The two men's eyes met, a faint nod. Sieghart freed his dagger noiselessly, mouthed the word “Now?” Another nod. Catching some hint of what was meant, Richier struggled forward to the knees of the deacon, babbling still, “I brought you the graal, I deserve a reward…”

The dagger sank from behind into the base of his skull. “You have your reward,” said Erkenbert to the face-down sprawling figure. “I released you from fear. You did not deserve shrift and salvation. Worse than Pelagius, worse than Arius. They brought false belief, but you… you would have left Christians with no belief at all. Do not open that book, Sieghart, on your soul's salvation.”

“That's all right, magister,” said Sieghart amiably. “I can't read.”

“Reading is for the wise alone,” confirmed Erkenbert.


Two days later and thirty miles to the south across the mountain passes, Erkenbert timed his entry to the Emperor's banquet with precision. For three successive nights the Emperor had remained on the field of battle, resting his men, burying the dead, dividing the loot of the Caliph's baggage train, and hearing the priests of his army sing the Te Deum laudamus from behind an altar built of captured weapons. Now, inside the great pavilion, its inner hangings torn away so that all could banquet where once the Caliph's harem had been kept, he sat at the head of the high table.

Erkenbert walked slowly in to face him, six Lanzenritter pacing gravely behind him, their armor polished to an unearthly gleam. The Emperor's minstrels ceased their playing, the servers and wine-pourers, recognizing the gravity of the scene, stood back against the silken walls. The Emperor too caught the signs of ceremonial, of vital portent. His face paled as hope seized his heart. He rose to his feet, and all speech stopped instantly.

Erkenbert said nothing, continued walking forward. Then he stopped, turned away as if self-effacingly, an icon of Christian humility with his slight frame and dull black robe. He raised a hand to Sieghart.

Swelling with pride, the Ritter drew aside the elaborate altar-cloth with which he had hidden the graduale, passed it to his second-in-command. Silently he held the wooden pole-ladder at arm's length above his head, like a battle-standard.

“Is that it, is that the…” the Emperor began.

“It is the ladder of Joseph of Arimathea, on which our Lord's body was carried to the Holy Sepulchre,” cried out Erkenbert at the full force of his lungs. “From which He rose again the third day, according to the Scriptures! According to the Apostles' Creed! Let all see it and know their faith confirmed.”

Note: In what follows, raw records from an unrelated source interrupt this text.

Lemma ParseHexOctet_blank_l (c1 c2 : N) :
  JS.isWhiteSpace c1 = true -> JS.ParseHexOctet c1 c2 = None.
Proof.
  intros W. unfold JS.ParseHexOctet. now rewrite (hexValue_blank c1 W).
Qed.

(** An escape sequence cannot reach into white space. *)
Lemma readEscapes_app_blank (n : nat) (s w : jsstring) :
  forallb JS.isWhiteSpace w = true ->
  JS.readEscapes n (s ++ w) = JS.readEscapes n s.
Proof.
  intros W. revert s; induction n as [| n IH]; intros s; [reflexivity |].
  destruct s as [| p [| c1 [| c2 t]]]; cbn [app JS.readEscapes].
  - destruct w as [| x [| y [| z w]]]; try reflexivity.
    cbn [forallb] in W. apply andb_true_iff in W as [Wx _].
    now rewrite (blank_not_percent x Wx).
  - destruct w as [| x [| y w]]; try reflexivity.
    cbn [forallb] in W. apply andb_true_iff in W as [Wx _].
    rewrite (ParseHexOctet_blank_l x y Wx). now destruct (p =? 0x25).
  - destruct w as [| x w]; try reflexivity.
    cbn [forallb] in W. apply andb_true_iff in W as [Wx _].
    rewrite (ParseHexOctet_blank_r c1 x Wx). now destruct (p =? 0x25).
  - now rewrite IH.
Qed.

Lemma decodeEscape_app_blank (s w : jsstring) :
  forallb JS.isWhiteSpace w = true -> JS.decodeEscape (s ++ w) = JS.decodeEscape s.
Proof.
  intros W. unfold JS.decodeEscape. rewrite !readEscapes_app_blank by assumption.
  destruct (JS.readEscapes 1 s) as [[| b [| b' l]] |]; try reflexivity.
  destruct (JS.leadingOnes b) as [| [| n]]; try reflexivity.
  now rewrite readEscapes_app_blank.
Qed.

Lemma decodeEscape_length (s str : jsstring) (n : nat) :
  JS.decodeEscape s = Ok (str, n) -> (1 <= n <= length s)%nat.
Proof.
  unfold JS.decodeEscape.
  destruct (JS.readEscapes 1 s) as [[| b [| b' l]] |] eqn:E1; try discriminate.
  destruct (readEscapes_prefix 1 s _ E1) as (p1 & r1 & -> & L1 & _).
  destruct (JS.leadingOnes b) as [| [| k]] eqn:Lb; try discriminate.
  - intros [= _ <-]. rewrite length_app. lia.
  - destruct (4 <? S (S k))%nat; [discriminate |].
    destruct (JS.readEscapes (S (S k)) (p1 ++ r1)) as [octets |] eqn:E2;
      [| discriminate].
    destruct (readEscapes_prefix _ _ _ E2) as (p2 & r2 & E & L2 & _).
    destruct (JS.utf8Value octets); [| discriminate].
    intros [= _ <-]. rewrite E, length_app. lia.
Qed.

The Emperor dropped instantly to one knee, followed in moments by every other man and woman in the pavilion, except for Sieghart, standing like a resplendent statue.

Finally Sieghart lowered the graduale gently to the earth, and as if by compensating machinery, the Emperor and his following rose. Bruno held out a hand. Sieghart stepped forward and placed the Grail in it. With his other hand Bruno brought Grail and Lance together.

“Death and life,” he muttered, tears running from his eyes. “Life in death. But Erkenbert… It is bare wood.”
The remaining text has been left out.